Personal information
- Full name: Javier Pedro Saviola Fernández
- Date of birth: 11 December 1981 (age 44)
- Place of birth: Buenos Aires, Argentina
- Height: 1.68 m (5 ft 6 in)
- Position: Forward

Team information
- Current team: Barcelona U19 (assistant) Encamp (futsal)

Youth career
- Parque Chas
- 1996–1998: River Plate

Senior career*
- Years: Team / Apps / (Gls)
- 1998–2001: River Plate / 86 / (45)
- 2001–2007: Barcelona / 123 / (49)
- 2004–2005: → Monaco (loan) / 29 / (7)
- 2005–2006: → Sevilla (loan) / 29 / (9)
- 2007–2009: Real Madrid / 17 / (4)
- 2009–2012: Benfica / 69 / (24)
- 2012–2013: Málaga / 27 / (8)
- 2013–2014: Olympiacos / 26 / (12)
- 2014–2015: Verona / 15 / (1)
- 2015–2016: River Plate / 14 / (0)
- Total:  / 434 / (159)

International career
- 2000–2001: Argentina U20 / 7 / (11)
- 2000–2007: Argentina / 39 / (11)

Managerial career
- 2016–2022: Ordino (assistant)
- 2022–: Barcelona U19 (assistant)

Medal record
Men's football
Representing Argentina
Olympic Games
| Gold medal – first place | 2004 Athens |  |
FIFA U-20 World Cup
| Winner | 2001 Argentina |  |
Copa América
| Runner-up | 2004 Peru |  |
FIFA Confederations Cup
| Runner-up | 2005 Germany |  |

= Javier Saviola =

Argentine footballer (born 1981)

Javier Pedro Saviola Fernández (/es/; born 11 December 1981), better known as El Conejo (The Rabbit), is an Argentine former professional footballer who played as a forward.

He was trained in River Plate's academy and made his debut for the club in 1998. He spent much of his career in Spain, representing both Barcelona and Real Madrid, as well as having spells with Málaga and Sevilla. He played 196 games and scored 70 goals over the course of eight seasons in La Liga. He also had spells with Monaco, Benfica, Olympiacos, and Verona. He finished his playing career at River Plate in 2016. Saviola won league titles in Argentina, Spain, Portugal and Greece, as well as the UEFA Cup with Sevilla. He was the youngest player on Pelé's FIFA 100 list of the 125 greatest living footballers in 2004.

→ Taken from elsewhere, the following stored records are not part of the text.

(* ===== verification/ExecutorFacts.v ===== *)
(** What the executor does on a connection: whoever it provisions for is permitted, and
    every act is accounted for. *)
From S2P Require Import Prelude Regex Markdown Spec Shell Paths Domains DomainFacts Policy PolicyFacts Workspaces Executor.

(** ** Reasoning about the executor *)

(** The records of [tr] that a log takes, [n] having been handed to it before. *)
Fixpoint kept (s : Sink) (n : nat) (tr : list AuditRecord) : list AuditRecord :=
  match tr with
  | [] => []
  | r :: tr => (if takes s n then [r] else []) ++ kept s (S n) tr
  end.

Lemma kept_app s n tr tr' : kept s n (tr ++ tr') = kept s n tr ++ kept s (n + length tr) tr'.
Proof.
  revert n. induction tr as [|r tr IH]; intros n; cbn [app kept length]; [by rewrite Nat.add_0_r|].
  by rewrite IH, <- app_assoc, <- Nat.add_succ_comm.
Qed.

(** The world after some acts and records. *)
Definition after (w : World) (ac : list Act) (tr : list AuditRecord) : World :=
  MkWorld (xw_sink w) (xw_recorded w ++ tr) (xw_trail w ++ kept (xw_sink w) (length (xw_recorded w)) tr) (xw_acts w ++ ac).

Lemma after_nil w : after w [] [] = w.
Proof. unfold after. cbn [kept]. rewrite !app_nil_r. by destruct w. Qed.

Lemma after_after w ac tr ac' tr' : after (after w ac tr) ac' tr' = after w (ac ++ ac') (tr ++ tr').
Proof. unfold after. cbn [xw_sink xw_recorded xw_trail xw_acts]. by rewrite kept_app, length_app, !app_assoc. Qed.

(** [m] adds acts and records, its value with them in [Q]. *)
Definition xp {A} (m : X A) (Q : A -> list Act -> list AuditRecord -> Prop) : Prop :=
  forall w, exists x ac tr, m w = (after w ac tr, x) /\ Q x ac tr.

Lemma xp_ret {A} (x : A) (Q : A -> list Act -> list AuditRecord -> Prop) : Q x [] [] -> xp (mret x) Q.
Proof. intros H w. exists x, [], []. by rewrite after_nil. Qed.

Lemma xp_bind {A B} (m : X A) (f : A -> X B) Q :
  xp m (fun x ac tr => xp (f x) (fun y ac' tr' => Q y (ac ++ ac') (tr ++ tr'))) -> xp (m ≫= f) Q.
Proof.
  intros H w. destruct (H w) as (x & ac & tr & E & Hx). destruct (Hx (after w ac tr)) as (y & ac' & tr' & E' & Hy).
  exists y, (ac ++ ac'), (tr ++ tr'). split; [|done]. unfold mbind, X_bind. by rewrite E, E', after_after.
Qed.

Lemma xp_act a (Q : unit -> list Act -> list AuditRecord -> Prop) : Q tt [a] [] -> xp (act a) Q.
Proof. intros H w. exists tt, [a], []. split; [|done]. unfold act, after. cbn [kept]. by rewrite !app_nil_r. Qed.

Lemma xp_record r (Q : AuditRecord -> list Act -> list AuditRecord -> Prop) : Q r [] [r] -> xp (Record_ r) Q.
Proof.
  intros H w. exists r, [], [r]. split; [|done]. unfold Record_, after. cbn [kept]. rewrite !app_nil_r.
  destruct (takes _ _); by rewrite ?app_nil_r.
Qed.

Lemma xp_mono {A} (m : X A) (Q Q' : A -> list Act -> list AuditRecord -> Prop) :
  (forall x ac tr, Q x ac tr -> Q' x ac tr) -> xp m Q -> xp m Q'.
Proof. intros HQ H w. destruct (H w) as (x & ac & tr & E & Hx). exists x, ac, tr. auto. Qed.

Ltac xstep :=
  match goal with
  | |- xp (mret _) _ => apply xp_ret
  | |- xp (mbind _ _) _ => apply xp_bind
  | |- xp (act _) _ => apply xp_act
  | |- xp (Record_ _) _ => apply xp_record
  end.
Ltac xsteps := repeat xstep; cbn [app].

(** ** Acts *)

(** An act on a workspace, and the workspace. *)
Definition acts_on (a : Act) : option gostring :=
  match a with
  | AVerb _ id | AExec id _ | AOpenExec id _ | AOpenAttach id _ | ADestroy id _ => Some id
  | AProvision spec => Some (sp_Name spec)
  | AEnsureNetns name _ | ADeleteNetns name => Some name
  | AList _ | ARead _ | ASnapshot _ | ATouch _ => None
  end.

(** What stands in the trail beside an operation's own record. *)
Definition only_notes (tr : list AuditRecord) : Prop := Forall (fun r => r = note_record) tr.

Section executor.
Context (ToLower : gostring -> gostring) (fs : PathHost) (policy : Policy) (allowedUIDs : list Z) (h : Host).

Lemma touchUsage_xp id e : xp (touchUsage h id e) (fun _ ac tr => (ac = [] \/ ac = [ATouch id]) /\ only_notes tr).
Proof.
  unfold touchUsage. repeat case_match; try (xsteps; split; [by left|constructor]).
  all: unfold Note; xsteps; split; [by right|]; repeat constructor.
Qed.

Lemma delete_netns_xp nn name : xp (delete_netns nn name) (fun _ ac tr => ac = [ADeleteNetns name] /\ only_notes tr).
Proof. unfold delete_netns. xstep. xstep. case_match; unfold Note; xsteps; (split; [done|]); repeat constructor. Qed.

(** What a command leaves: acts on one workspace, and, where there are any, one record of
    the operation, which the reply carries, beside notes. *)
Definition accounted (peer : Peer) (r : Response * list AuditRecord) (ac : list Act) (tr : list AuditRecord) : Prop :=
  (Forall (fun a => acts_on a = None) ac /\ r.2 = [] /\ only_notes tr) \/
  exists rec notes, r.2 = [rec] /\ tr = notes ++ [rec] /\ only_notes notes /\ ar_BoundaryPeer rec = Some peer /\
    ar_Op rec <> bs "Note" /\
    Forall (fun a => acts_on a = None \/ acts_on a = Some (ra_WorkspaceID (ar_Resolved rec))) ac /\
    ao_OK (ar_Outcome rec) = bool_decide (rs_Code r.1 = []).

Lemma errorResponse_code e : rs_Code (errorResponse e) <> [].
Proof. by destruct e. Qed.

Lemma error_fails e : bool_decide (rs_Code (errorResponse e) = []) = false.
Proof. apply bool_decide_eq_false, errorResponse_code. Qed.

Lemma accounted_intro peer resp rec ac notes tr : tr = notes ++ [rec] -> only_notes notes -> ar_BoundaryPeer rec = Some peer ->
  ar_Op rec <> bs "Note" -> Forall (fun a => acts_on a = None \/ acts_on a = Some (ra_WorkspaceID (ar_Resolved rec))) ac ->
  ao_OK (ar_Outcome rec) = bool_decide (rs_Code resp = []) -> accounted peer (resp, [rec]) ac tr.
Proof. intros. right. by exists rec, notes. Qed.

Definition no_provision (ac : list Act) : Prop := Forall (fun a => match a with AProvision _ => False | _ => True end) ac.

Lemma mutate_xp peer op id fn :
  op <> bs "Note" ->
  xp fn (fun _ ac tr => Forall (fun a => acts_on a = None \/ acts_on a = Some id) ac /\ no_provision ac /\ only_notes tr) ->
  xp (mutate peer op id fn) (fun r ac tr => accounted peer r ac tr /\ no_provision ac).
Proof.
  intros Hop Hfn. unfold mutate. case_match; [xsteps; unfold accounted; split; [left; repeat constructor|constructor]|]. xstep.
  eapply xp_mono; [|exact Hfn]. intros err ac tr (Hac & Hnp & Htr). cbn beta. unfold audit, replied. xsteps. rewrite !app_nil_r. split; [|done].
  apply (accounted_intro _ _ _ _ tr); [done..|]. destruct err as [e|]; [|done]. by rewrite error_fails.
Qed.

Lemma verb_xp v id : xp (verb h v id) (fun _ ac tr => Forall (fun a => acts_on a = None \/ acts_on a = Some id) ac /\ no_provision ac /\ only_notes tr).
Proof. unfold verb. xsteps. split; [|split; repeat constructor]. apply Forall_singleton. by right. Qed.

(** ** The commands *)

Lemma touch_after v id : xp (err ← verb h v id; _ ← touchUsage h id err; mret err)
  (fun _ ac tr => Forall (fun a => acts_on a = None \/ acts_on a = Some id) ac /\ no_provision ac /\ only_notes tr).
Proof.
  unfold verb. xsteps. eapply xp_mono; [|apply touchUsage_xp]. cbn beta. intros _ ac tr [[->| ->] Htr]; xsteps; rewrite ?app_nil_r.
  - split; [apply Forall_singleton; by right|]. split; [repeat constructor|done].
  - split; [apply Forall_cons; split; [by right|apply Forall_singleton; by left]|]. split; [repeat constructor|done].
Qed.

Lemma destroy_xp id req : xp (_ ← act (ADestroy id req); _ ← match ho_Netns h with Some nn => delete_netns nn id | None => mret tt end; mret (ho_Destroy h id req))
  (fun _ ac tr => Forall (fun a => acts_on a = None \/ acts_on a = Some id) ac /\ no_provision ac /\ only_notes tr).
Proof.
  xstep. xstep. xstep. destruct (ho_Netns h) as [nn|].
  - eapply xp_mono; [|apply delete_netns_xp]. intros _ ac tr [-> Htr]. cbn beta. xsteps. rewrite ?app_nil_r.
    split; [|split; [repeat constructor|done]]. apply Forall_cons; split; [by right|apply Forall_singleton; by right].
  - xsteps. split; [apply Forall_singleton; by right|]. split; repeat constructor.
Qed.

(** What a create that is not refused outright does. *)
Definition create_acts (spec spec' : WorkspaceSpec) (ac : list Act) : Prop :=
  exists before after, ac = before ++ AProvision spec' :: after /\ no_provision before /\ no_provision after /\
    Permitted fs ToLower policy (resolvedCreateFromSpec spec) (default 0%Z (listed h)) /\
    (HasEgress spec = false -> before = [AList (listed h)] /\ spec' = spec) /\
    (HasEgress spec = true -> exists nn port path, before = [AList (listed h); AEnsureNetns (sp_Name spec) port] /\
       ho_Netns h = Some nn /\ nn_Ensure nn (sp_Name spec) port = inr path /\ spec' = set_netns spec path).

Lemma release_xp spec : xp (releaseEgressNetns h spec)
  (fun _ ac tr => (ac = [] \/ ac = [ADeleteNetns (sp_Name spec)]) /\ only_notes tr).
Proof.
  unfold releaseEgressNetns. repeat case_match; try (xsteps; split; [by left|constructor]).
  eapply xp_mono; [|apply delete_netns_xp]. intros _ ac tr [-> Htr]. split; [by right|done].
Qed.

(** The record a create leaves. *)
Definition create_record (peer : Peer) (caller : gostring) (spec : WorkspaceSpec) (decision : gostring) (o : AuditOutcome) : AuditRecord :=
  MkAuditRecord (Some peer) caller "CreateVM" (auditResolved spec) ("policy:" ++ "CreateVM") decision o.

Lemma finish_create_xp peer caller spec spec' : sp_Name spec' = sp_Name spec ->
  xp (finish_create h (audit peer caller "CreateVM" (auditResolved spec) DecisionAllow) spec')
    (fun r ac tr => exists after, ac = AProvision spec' :: after /\ no_provision after /\
      Forall (fun a => acts_on a = Some (sp_Name spec)) ac /\ accounted peer r ac tr).
Proof.
  intros Hn. unfold finish_create, audit, replied. xstep. xstep. destruct (ho_Provision h spec') as [e|id].
  - xstep. eapply xp_mono; [|apply release_xp]. cbn beta. intros _ ac tr [Hac Htr]. xsteps. rewrite !app_nil_r. exists ac.
    assert (Forall (fun a => acts_on a = Some (sp_Name spec)) (AProvision spec' :: ac)) as Ha.
    { apply Forall_cons. split; [cbn; by rewrite Hn|]. destruct Hac as [->| ->]; [constructor|]. apply Forall_singleton. cbn. by rewrite Hn. }
    split; [done|]. split; [destruct Hac as [->| ->]; repeat constructor|]. split; [done|].
    apply (accounted_intro _ _ _ _ tr); [done..| |by rewrite error_fails]. eapply Forall_impl; [exact Ha|]. by right.
  - xsteps. exists []. assert (Forall (fun a => acts_on a = Some (sp_Name spec)) [AProvision spec']) as Ha.
    { apply Forall_singleton. cbn. by rewrite Hn. }
    split; [done|]. split; [constructor|]. split; [done|]. apply (accounted_intro _ _ _ _ []); [done|constructor|done|done| |done].
    eapply Forall_impl; [exact Ha|]. by right.
Qed.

An Argentine international for seven years, he made his debut in 2000, representing his country at the 2006 World Cup, as well as the 2004 Copa América, where Argentina reached the final. He also won a gold medal with Argentina at the 2004 Olympics in Athens.

==Club career==
===River Plate===
Born in Buenos Aires, Saviola made his debut for River Plate at the age of 16, and went on to be a prolific goalscorer for the club.

He helped River to the 1999 Apertura and 2000 Clausura championships, and earned the 1999 South American Footballer of the Year award. Still only 18, he gained a reputation as a phenomenal prospect, and was even regarded as a potential heir to Diego Maradona, in particular after he broke the latter's 1978 record by becoming the youngest player to win the Golden Boot award.

===Barcelona===
In 2001, aged 19, Saviola moved abroad to play for Barcelona in a £15 million transfer. He obtained Spanish citizenship shortly after, thereby not being restricted by the Spanish league maximum on the number of non-European Union citizens allowed in each team; under coach Carles Rexach, he scored 17 goals in his first season, finishing joint-fourth top scorer in La Liga.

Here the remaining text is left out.